The network's hash rate sank from 136.2 quintillion hashes per 2nd (EH/southward) on March 1 to 75.7 EH/southward today, March 26, according to data from Blockchain.com.

Coin.dance — another analytics site for the coin'due south blockchain — reveals a similar design, if less stark. The site reported a 2020 tiptop of roughly 150 EH/s on March five, today downwardly to 105.vi EH/southward — a 29% decrease.

Bitcoin network hash rate, April 19, 2019–March 27, 2020

Bitcoin network hash charge per unit, April 19, 2019–March 27, 2020, Source: blockchain.com

Hash charge per unit and difficulty

The hash rate of a cryptocurrency is a parameter that gives the measure of the number of calculations that a given network can perform each 2d.

A higher hash rate means greater competition amongst miners to validate new blocks; it also increases the number of resources needed for performing a 51% assail, making the network more secure.

Afterward a volatile month in which Bitcoin saw dramatic, if brusque-lived, losses of as high as 60% to around $iii,600 in mid-March, the network's difficulty yesterday decreased by close to 16%.

Difficulty — or how challenging it is computationally to solve and validate a block on the blockchain — is set to adapt every 2016 blocks, or 2 weeks, in lodge to maintain a consistent ~x-minute block verification time.

This has a close connection to the network's hash charge per unit. Typically, when the network sees a depression level of participating mining ability, the difficulty will tumble — while in periods of intense network participation, information technology rises, working as a counterbalancing machinery.

Every bit reported yesterday, the concluding down adjustment in difficulty was on February 25 of this year, when the coin's price was around $nine,900. Merely three days later, information technology dropped to around $8,800, and past March fourteen, to near $4,800 — and as low every bit $3,600 on some exchanges, as noted above.

Interpreting the data

Theis relationship between price, hash rate, and difficulty has historically generated a tendency that some analysts refer to every bit a "miners' capitulation wheel."

The theory holds that while Bitcoin's price remains high, and mining is profitable, both hash rate and difficulty inch upwards until they reach a threshold at which miners are squeezed and forced to liquidate more and more of their holdings to cover their expenses — leading to an increased supply of Bitcoin on the market.

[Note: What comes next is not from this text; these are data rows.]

(** * Verification of the code-chunking and retrieval pipeline of CODEBASE_RAG_APP

    Shallow embedding of
    - backend/api/chunking_parsing_AST.py : SimpleTreeSitterParser.parse,
      get_file_content, parse_repo_store_all
    - backend/api/embeddings.py           : generate_embedding
    - main.py, backend/main.py            : namespace derivation, perform_rag,
      query_codebase
    External collaborators (tree-sitter, the file system, the sentence
    embedding model, the Pinecone index, the language model) are Section
    variables; Python dictionaries are stdpp [gmap string pyval]. *)

From Stdlib Require Import String Ascii List Bool Arith Lia.
From stdpp Require Import base gmap strings list pretty.
Import ListNotations.
Open Scope string_scope.

(** ** Python values and strings *)

(** The values stored in the chunk dictionaries and in the metadata. *)
Inductive pyval :=
| VNone
| VStr (s : string)
| VInt (n : nat).

Global Instance pyval_eq_dec : EqDecision pyval.
Proof. solve_decision. Qed.

(** A Python [dict] with string keys. *)
Abbreviation pydict := (gmap string pyval).

(** [s.startswith(p)] *)
Fixpoint str_startswith (p s : string) : bool :=
  match p, s with
  | EmptyString, _ => true
  | String c p', String d s' => if Ascii.ascii_dec c d then str_startswith p' s' else false
  | String _ _, EmptyString => false
  end.

(** [sub in s] on strings: substring containment. *)
Fixpoint str_contains (sub s : string) : bool :=
  str_startswith sub s ||
  match s with
  | EmptyString => false
  | String _ s' => str_contains sub s'
  end.

(** [s.endswith(p)] *)
Definition str_endswith (p s : string) : bool :=
  str_startswith (string_of_list_ascii (rev (list_ascii_of_string p)))
                 (string_of_list_ascii (rev (list_ascii_of_string s))).

(** Python slicing [code[a:b]] for non-negative indices: clipped to the
    string, empty when [b <= a]. *)
Definition py_slice (a b : nat) (s : string) : string :=
  substring a (b - a) s.

(** [sep.join(xs)] *)
Fixpoint py_join (sep : string) (xs : list string) : string :=
  match xs with
  | [] => ""
  | [x] => x
  | x :: xs' => x ++ sep ++ py_join sep xs'
  end.

(** ** os.path helpers *)

(** [os.path.join(root, file)] for a relative [file] name as produced by
    [os.walk]: a separator is inserted unless [root] is empty or already
    ends with one. *)
Definition os_path_join (root file : string) : string :=
  if str_startswith "/" file then file
  else if String.eqb root "" then file
  else if str_endswith "/" root then root ++ file
  else root ++ "/" ++ file.

(** Index of the last ['.'] of a string, if any. *)
Fixpoint last_dot_aux (i : nat) (s : string) (acc : option nat) : option nat :=
  match s with
  | EmptyString => acc
  | String c s' =>
      last_dot_aux (S i) s' (if Ascii.ascii_dec c "." then Some i else acc)
  end.

(** [os.path.splitext(file)[1]] for a file name without separator: the text
    from the last dot, unless every character before that dot is a dot
    (leading dots do not start an extension), in which case [""]. *)
Definition os_path_splitext_ext (file : string) : string :=
  match last_dot_aux 0 file None with
  | None => ""
  | Some d =>
      if existsb (fun c => negb (Ascii.eqb c "."))
                 (list_ascii_of_string (substring 0 d file))
      then substring d (String.length file - d) file
      else ""
  end.

(** ** Module constants of chunking_parsing_AST.py *)

Definition SUPPORTED_EXTENSIONS : list string :=
  [".py"; ".java"; ".js"; ".ts"; ".cpp"; ".h"; ".ipynb"].

Definition IGNORED_EXTENSIONS : list string :=
  [".pkl"; ".npy"; ".h5"; ".bin"; ".exe"; ".dll"; ".so"; ".o"; ".class"; ".log"; ".txt";
   ".md"; ".csv"; ".json"; ".xml"; ".yaml"; ".yml"; ".lock"].

Definition IGNORED_DIRS : list string :=
  ["node_modules"; "venv"; "env"; "dist"; "build"; ".git"; "__pycache__"; ".next"; ".vscode"; "vendor"].

Definition str_mem (x : string) (xs : list string) : bool :=
  existsb (String.eqb x) xs.

(** The dictionary literal mapping an extension to a grammar, with [.get]. *)
Definition language_of (ext : string) : option string :=
  if String.eqb ext ".py" then Some "python"
  else if String.eqb ext ".ipynb" then Some "python"
  else if String.eqb ext ".java" then Some "java"
  else if String.eqb ext ".js" then Some "javascript"
  else if String.eqb ext ".ts" then Some "typescript"
  else if String.eqb ext ".cpp" then Some "cpp"
  else if String.eqb ext ".h" then Some "cpp"
  else None.
(** X6: For a critical range from 1 to 21 and [M >= 0] rolls, [p_crit]
    returns [1 - ((crit_range - 1)/20)^M], a probability. *)
Theorem p_crit_is_a_probability (crit_range adv_mod : Z) :
  1 <= crit_range <= 21 -> 0 <= adv_mod ->
  exists p : Qc,
    p_crit crit_range adv_mod = Fin p /\
    p = (1 - (zq (crit_range - 1) / zq 20) ^ Z.to_nat adv_mod)%Qc /\
    (0 <= p)%Qc /\ (p <= 1)%Qc.
Proof.
  intros Hc HM. eexists. split; [apply p_crit_rolls; exact HM |].
  split; [reflexivity |].
  destruct (no_crit_chance_bounds crit_range Hc) as [H0 H1].
  destruct (Qcpower_unit_interval _ (Z.to_nat adv_mod) H0 H1) as [Hp0 Hp1].
  apply complement_unit_interval; assumption.
Qed.

Lemma p_crit_is_a_probability_witness :
  exists p : Qc,
    p_crit 19 2 = Fin p /\
    p = (1 - (zq (19 - 1) / zq 20) ^ Z.to_nat 2)%Qc /\
    (0 <= p)%Qc /\ (p <= 1)%Qc.
Proof. apply (p_crit_is_a_probability 19 2); lia. Defined.

(** Outside that range the result is no probability: a critical range of
    0 gives [21/20] for one roll, and of 22 gives [-1/20]. *)
Lemma p_crit_out_of_range :
  p_crit 0 1 = dec 21 20 /\ p_crit 22 1 = dec (-1) 20.
Proof. split; evaluate. Qed.

(** X7: A wider critical range never lowers the chance of a critical hit:
    [p_crit] is non-increasing in [crit_range] between 1 and 21. *)
Theorem p_crit_wider_range_never_hurts (c1 c2 adv_mod : Z) :
  1 <= c1 -> c1 <= c2 -> c2 <= 21 -> 0 <= adv_mod ->
  exists p1 p2 : Qc,
    p_crit c1 adv_mod = Fin p1 /\ p_crit c2 adv_mod = Fin p2 /\
    (p2 <= p1)%Qc.
Proof.
  intros H1 H12 H2 HM. eexists. eexists.
  split; [apply p_crit_rolls; exact HM |].
  split; [apply p_crit_rolls; exact HM |].
  apply complement_antitone. apply Qcpower_monotone.
  - apply no_crit_chance_bounds. lia.
  - apply twentieth_monotone. lia.
Qed.

Lemma p_crit_wider_range_never_hurts_witness :
  exists p1 p2 : Qc,
    p_crit 19 2 = Fin p1 /\ p_crit 20 2 = Fin p2 /\ (p2 <= p1)%Qc.
Proof. apply (p_crit_wider_range_never_hurts 19 20 2); lia. Defined.

(** X8: More d20 rolls never lower the chance of a critical hit. *)
Theorem p_crit_advantage_never_hurts (crit_range M1 M2 : Z) :
  1 <= crit_range <= 21 -> 0 <= M1 -> M1 <= M2 ->
  exists p1 p2 : Qc,
    p_crit crit_range M1 = Fin p1 /\ p_crit crit_range M2 = Fin p2 /\
    (p1 <= p2)%Qc.
Proof.
  intros Hc H1 H12. eexists. eexists.
  split; [apply p_crit_rolls; lia |]. split; [apply p_crit_rolls; lia |].
  destruct (no_crit_chance_bounds crit_range Hc) as [Hb0 Hb1].
  apply complement_antitone. apply Qcpower_more_factors; [assumption .. | lia].
Qed.

Lemma p_crit_advantage_never_hurts_witness :
  exists p1 p2 : Qc,
    p_crit 19 1 = Fin p1 /\ p_crit 19 3 = Fin p2 /\ (p1 <= p2)%Qc.
Proof. apply (p_crit_advantage_never_hurts 19 1 3); lia. Defined.

(** X9: With a critical range of 1 and a negative advantage modifier the
    power is [0 ** M], and [p_crit] returns [-Infinity]. *)
Theorem p_crit_negative_modifier_diverges (adv_mod : Z) :
  adv_mod < 0 -> p_crit 1 adv_mod = NInf.
Proof.
  intros H. unfold p_crit, int.
  rewrite ndiv_finite by (apply zq_nonzero; lia).
  rewrite nsub_finite. unfold npow.
  destruct (Z.eqb_spec adv_mod 0); [lia |].
  destruct (Z.ltb_spec 0 adv_mod); [lia |].
  destruct (Qc_eq_dec _ 0) as [_ | Hne]; [reflexivity |].
  exfalso. apply Hne. apply Qc_is_canon. reflexivity.
Qed.

Lemma p_crit_negative_modifier_diverges_witness : p_crit 1 (-1) = NInf.
Proof. apply (p_crit_negative_modifier_diverges (-1)). lia. Defined.

(** ** T *)







(** ** Die.getAverageRoll, all three branches *)











(** ** The closed forms against the enumeration of the faces *)














(** ** DiceSet *)

(** X15: The [id] of a specification object does not reach the dice: arrays
    of specification objects that agree on sides, reroll and minRoll,
    entry by entry, build the same [DiceSet]. *)
Theorem new_DiceSet_ignores_ids (specs1 specs2 : list DieSpec) :
  map die_of_spec specs1 = map die_of_spec specs2 ->
  new_DiceSet (ArrayValue (map ElemSpec specs1))
  = new_DiceSet (ArrayValue (map ElemSpec specs2)).
Proof.
  intros H. rewrite !new_DiceSet_of_specs.
  change (fun s => mkDie (Some (spec_sides s)) (spec_reroll s) (spec_minRoll s))
    with die_of_spec.
  rewrite H. reflexivity.
Qed.

Lemma new_DiceSet_ignores_ids_witness :
  new_DiceSet (ArrayValue (map ElemSpec [mkDieSpec 6 0 1 1654967414633]))
  = new_DiceSet (ArrayValue (map ElemSpec [mkDieSpec 6 0 1 7])).
Proof. apply new_DiceSet_ignores_ids. reflexivity. Defined.

Lemma new_DiceSet_undefined_element (elems : list element) :
  In ElemUndefined elems -> new_DiceSet (ArrayValue elems) = Throw TypeError.
Proof.
  unfold new_DiceSet. induction elems as [| e elems IH]; intros Hin.
  - destruct Hin.
  - destruct Hin as [-> | Hin]; [reflexivity |].
    specialize (IH Hin). cbn [for_each].
    destruct e as [s | n |]; [| | reflexivity];
      cbn [get_property bind new_Die];
      (destruct (for_each _ elems) as [ds | err]; cbn [bind] in *;
       [discriminate IH | exact IH]).
Qed.

(** X16: Applied to an array, the constructor throws a [TypeError] exactly
    when an element is [undefined]; otherwise it returns a set with one
    die per element, in order, with reroll 0 and minRoll 1 and no side
    count wherever the element is a plain number. *)
Theorem new_DiceSet_of_array (elems : list element) :
  (In ElemUndefined elems ->
   new_DiceSet (ArrayValue elems) = Throw TypeError) /\
  (~ In ElemUndefined elems ->
   new_DiceSet (ArrayValue elems)
   = Normal {| dice := map (fun e => match e with
                                     | ElemSpec s => die_of_spec s
                                     | _ => mkDie None 0 1
                                     end) elems |}).
Proof.
  split; [apply new_DiceSet_undefined_element |].
  unfold new_DiceSet. induction elems as [| e elems IH]; [reflexivity |].
  intros Hnot.
  assert (Hrest : ~ In ElemUndefined elems)
    by (intros Hin; apply Hnot; right; exact Hin).
  specialize (IH Hrest). cbn [for_each map].
  destruct e as [s | n |];
    [| | exfalso; apply Hnot; left; reflexivity];
    cbn [get_property bind new_Die];
    (destruct (for_each _ elems) as [ds | err]; cbn [bind] in *;
     [| discriminate IH]);
    injection IH as ->; reflexivity.
Qed.

Lemma new_DiceSet_of_array_witness :
  new_DiceSet (ArrayValue [ElemNumber 6; ElemUndefined]) = Throw TypeError /\
  new_DiceSet (ArrayValue [plain 6 1; ElemNumber 8])
  = Normal {| dice := [mkDie (Some 6) 0 1; mkDie None 0 1] |}.
Proof.
  split.
  - apply (new_DiceSet_of_array [ElemNumber 6; ElemUndefined]).
    right. left. reflexivity.
  - apply (new_DiceSet_of_array [plain 6 1; ElemNumber 8]).
    intros [H | [H | []]]; discriminate H.
Defined.
(** * Camera target coordination of the [Viewer] widget

    A shallow embedding of [src/modules/exts/Viewer.js]: the zoom / fly-to
    sequencing ([zoomToOrFly], [cancelZoom], [updateZoomTarget]), the
    tracked-entity follower (the [trackedEntity] setter,
    [updateTrackedEntity], [_onTick]) and the bookkeeping done when data
    sources and entities are removed.

    The viewer is a mutable JavaScript object driven by a single-threaded
    event loop.  It is modelled by explicit state passing over a record
    [World]: a handler of the source is a function [World -> World], and
    [zoomToOrFly], which can throw, returns a completion with the world.
    Promises created by the viewer live in a table of outcomes, arrays of
    entities live in a heap indexed by reference (so that aliasing between
    the caller's array and the copy kept by the viewer is visible), and the
    callbacks the viewer hands to promises, events and camera flights are
    kept in a list of pending callbacks that the environment may invoke
    later, in any order.

    The engine (Cesium) is outside the repository.  Its data are records,
    its display of the data sources is a record of the answers it gives,
    and the geometric functions the viewer calls are the fields of the
    class [Engine], over which the properties are generic. *)

From Stdlib Require Import QArith.
From stdpp Require Import gmap strings list.
(** * Bybit order book: the state reconstruction code of [src/orderbook.py]

    A shallow embedding of the class [BybitOrderBook]: the book held in
    [self.order_book], the lock [self.lock], the records sent to the module
    logger, and the methods [handle_message], [_update_order_book],
    [_update_side] and [get_order_book]. *)

From Stdlib Require Import ZArith List String Ascii Bool Lia.
From Stdlib Require Import Sorted Permutation.
From Stdlib Require Import Floats.SpecFloat.
Import ListNotations.

Local Open Scope string_scope.
Local Open Scope list_scope.
Local Open Scope Z_scope.

(** ** Python floats

    A Python [float] is an IEEE 754 binary64 number.  The code only parses
    floats from text and compares them ([==], [>], and [<] inside [sorted]),
    so the values are the Standard Library's [spec_float] and the comparisons
    its [SFeqb] and [SFltb]. *)

Module PyFloat.

Definition float : Type := spec_float.

Definition prec : Z := 53.
Definition emax : Z := 1024.

Definition zero : float := S754_zero false.
Definition nan : float := S754_nan.

(** [x == y], [x < y] and [x > y] on floats. *)
Definition eqb (x y : float) : bool := SFeqb x y.
Definition ltb (x y : float) : bool := SFltb x y.
Definition gtb (x y : float) : bool := SFltb y x.
Definition leb (x y : float) : bool := SFleb x y.
(** * book-3d: the book interaction state machine of [src/book/book.ts]

    A shallow embedding of the [Book] class: the spread index, the cover
    animation, the page-turn animation and the transient objects of a turn.

    Modelling conventions.
    - A JavaScript [number] is a double.  Its finite values are rationals
      ([Q]); NaN and the infinities are not modelled.  The rounding of the
      arithmetic is a parameter of the model ([Arith]): [binary64] rounds
      every sum, difference, product, quotient and decimal literal to the
      nearest double, as the language does; [unrounded] rounds nothing.
      What is proved for every arithmetic holds of the program; the theorems
      on angles are proved for [unrounded] and hold of the program up to
      rounding.  [Math.PI] is the rational value of the double.
      Comparisons, [Math.min], [Math.max], negation, the halving of
      [Math.PI] and [spreads.length - 1] are exact on doubles and are not
      rounded.  Division by zero, which JavaScript answers with an infinity
      or NaN, only occurs for a zero animation duration, and the invariants
      hold whichever way the completion test of [update] goes.
    - [performance.now()] is an input of every operation that reads it
      ([update] reads it once per animation branch, hence two readings).
    - An object of the scene is named by a constructor ([leftPage],
      [pivotR], ...) and its mutable properties are fields of [Book];
      objects created at run time carry the serial number of their creation,
      which stands for reference identity.
    - A method that can throw returns the state it leaves behind together
      with the exception, if any: the mutations made before a [throw] stay.
    - The optional callbacks are recorded in a log of notices.
    - What no operation reads back is left out: the dimensions and the
      geometry built by the constructor, the cover and paper textures, the
      [needsUpdate] flags and the text of the page-info element. *)

From Stdlib Require Import QArith Lqa ZArith Lia.
From stdpp Require Import gmap strings list pretty.
(** [hashmap_resize], when the larger array can be allocated. *)
Lemma resize_spec (d : nat) (m : HashMap) :
  map_wf m -> calloc_ok (wrap64 (map_capacity m * 2)) sizeof_HashEntry = true ->
  exists m',
    hashmap_resize_with (hashmap_put_depth d) m = Some (m', 0)
    /\ map_wf m'
    /\ map_capacity m' = 2 * map_capacity m
    /\ map_size m' = map_size m
    /\ forall k, lookup_counts m' k = lookup_counts m k.
Proof.
  intros Hwf Hcalloc.
  destruct (wf_cap m Hwf) as (j & Hj & Hc).
  pose proof (pow2_bounds j Hj) as Hpow.
  assert (Hnew : wrap64 (map_capacity m * 2) = 2 ^ (j + 1)).
  { rewrite wrap64_small by lia. rewrite Hc, Z.pow_add_r by lia. lia. }
  assert (Hj1 : j + 1 <= 59).
  { destruct (Z.le_gt_cases (j + 1) 59) as [H | H]; [exact H | exfalso].
    unfold calloc_ok, sizeof_HashEntry in Hcalloc. rewrite Hnew in Hcalloc.
    apply Z.ltb_lt in Hcalloc.
    assert (2 ^ 60 <= 2 ^ (j + 1)) by (apply Z.pow_le_mono_r; lia). lia. }
  unfold hashmap_resize_with. rewrite Hcalloc. cbn [negb]. rewrite Hnew.
  destruct (reinsert_spec m (hashmap_put_depth d) Hwf
              (fun m0 k0 => put_depth_below_load d m0 k0)
              (Z.to_nat (map_capacity m)) 0
              (mkMap (replicate (Z.to_nat (2 ^ (j + 1))) empty_entry) (2 ^ (j + 1)) 0 0))
    as (m' & Hre & Hwf' & Hcap' & Hsize' & Hlook).
  - lia.
  - lia.
  - apply fresh_map_wf. lia.
  - simpl. rewrite Hc, Z.pow_add_r by lia. lia.
  - reflexivity.
  - intros k. rewrite fresh_map_lookup. unfold lookup_below.
    destruct (hashmap_get m k) as [p | ] eqn:Hget; [ | reflexivity].
    destruct (get_Some_key m j Hj Hc k p Hget) as [Hp _].
    destruct (Z.ltb_spec p 0); [lia | reflexivity].
  - exists m'. rewrite Hre. auto.
Qed.

Lemma resize_no_memory (put : HashMap -> Z -> option (HashMap * option Z))
    (m : HashMap) :
  calloc_ok (wrap64 (map_capacity m * 2)) sizeof_HashEntry = false ->
  hashmap_resize_with put m = Some (m, -1).
Proof. intros H. unfold hashmap_resize_with. rewrite H. reflexivity. Qed.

The "capitulation bespeak" — at which some can no longer afford to continue mining birthday — then involves a decline in hash rate (reflecting lower participation) — as tin can exist seen today —  and a subsequent reset in the network's difficulty.

According to data from btc.com, Bitcoin'southward difficulty is currently forecast to decrease past a further 16% in 14 days' fourth dimension.